Cholesterol absorption was measured in ApoE KO and het mice fed with WD and following treatment with 10 mg/kg RIF or vehicle i.p. daily, using dual absorption method. Results are presented as mean ± SEM; *P<0.05, **P<0.01.

Figure 5. Effect of RIF on cholesterol homeostasis in the jejunum

The expression of genes encoding for cytochromes P450 (A), BAs signaling (B), and cholesterol efflux (C) was quantified in ApoE KO and het mice fed with WD and treated with 10 mg/kg RIF or vehicle i.p. daily for 4 weeks using β-actin as housekeeping gene. Results are presented as mean ± SEM; *P<0.05, vs ApoE KO, ^#P<0.05, ^##P<0.01, ^###P<0.001 vs vehicle.

Figure 6. Cyp27a1 expression and the antiatherosclerotic effect of RIF in mice

The effect of Cyp3a11 induction by RIF on atherosclerosis development was analyzed in ApoE KO mice with normal Cyp27a1 expression and 27-OHC plasma concentration, and in het mice with reduced Cyp27a1 expression and 27-OHC plasma concentration. RIF induced hepatic Cyp3a11 mRNA 3-fold and had no effect on intestinal Cyp3a11 expression in both genotypes.

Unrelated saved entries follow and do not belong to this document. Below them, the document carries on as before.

Lemma requirementsOf_insert (w : World) (reqs : gmap address Requirements)
    (acc : gmap (address * address) bool) (cred : gmap (address * address) bytes32)
    (reg : CredentialRegistry.State) (p p' : address) (r : Requirements) :
  requirementsOf (mkWorld (mkState (<[p := r]> reqs) acc cred) reg) p'
  = if decide (p = p') then r
    else requirementsOf (mkWorld (mkState reqs acc cred) reg) p'.
Proof.
  unfold requirementsOf; simpl. rewrite lookup_insert.
  now destruct (decide (p = p')).
Qed.

(** The access control state after a transaction, case by case. *)
Lemma step_pac (w : World) (env : Env) (c : Call) :
  pac (step w (env, c)) = pac w \/
  (exists (m : uint256) (a : list uint256) (r : bool),
     c = SetRequirements m a r /\
     pac (step w (env, c))
       = mkState (<[msg_sender env := mkRequirements m a r true]>
                    (protocolRequirements (pac w)))
                 (hasAccess (pac w)) (userCredentials (pac w))) \/
  (exists (prf : ZKProof) (sigs : list uint256) (h : bytes32) (u : address),
     c = VerifyAndGrantAccess prf sigs h u /\
     CredentialRegistry.isCredentialValid (registry w) h = true /\
     pac (step w (env, c))
       = mkState (protocolRequirements (pac w))
                 (<[(msg_sender env, u) := true]> (hasAccess (pac w)))
                 (<[(msg_sender env, u) := h]> (userCredentials (pac w)))) \/
  (exists u : address,
     c = RevokeAccess u /\
     pac (step w (env, c))
       = mkState (protocolRequirements (pac w))
                 (<[(msg_sender env, u) := false]> (hasAccess (pac w)))
                 (userCredentials (pac w))).
Proof.
  unfold Ledger.step, exec; simpl.
  destruct c as [m a r | prf sigs h u | u | c].
  - unfold setRequirements, require, mbind, result_bind.
    destruct (_ <=? _)%nat; simpl; [| left; reflexivity].
    right; left. eauto.
  - destruct (verifyAndGrantAccess env w prf sigs h u) as [[w' evs] | e] eqn:E;
      simpl; [| left; reflexivity].
    pose proof (success_passes _ _ _ _ _ _ _ _ _ _ E) as [Hpass _].
    rewrite (reach_freshness _ _ _ _ _ _ _ _ Hpass) in E.
    unfold require, checked_sub, mbind, result_bind in E.
    destruct (_ <=? _); [| discriminate E].
    destruct (_ <=? _); [| discriminate E].
    destruct (_ <=? _); [| discriminate E].
    injection E as <- _. simpl.
    do 2 right; left. exists prf, sigs, h, u.
    split; [reflexivity |]. split; [apply Hpass | reflexivity].
  - unfold revokeAccess, require, mbind, result_bind.
    destruct (flag _ _); simpl; [| left; reflexivity].
    do 3 right. eauto.
  - unfold mbind, result_bind.
    destruct (CredentialRegistry.exec role (registry w) (env, c))
      as [[reg' evs] | e]; left; reflexivity.
Qed.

In ApoE KO mice, RIF increased hepatic Cyp27a1 mRNA, leading to an increase in CYP27A1 activity measured by the 27-OHC/Cholesterol ratio in plasma. RIF also decreased TC and LDL-C and increased HDL-C. In het mice, RIF reduced Cyp27a1 mRNA levels in the intestine and had no effect on plasma lipids, despite reduced cholesterol absorption. The different effect of RIF on atherosclerosis development in ApoE KO and het mice underline the importance of Cyp27a1 expression in the protection of atherosclerosis.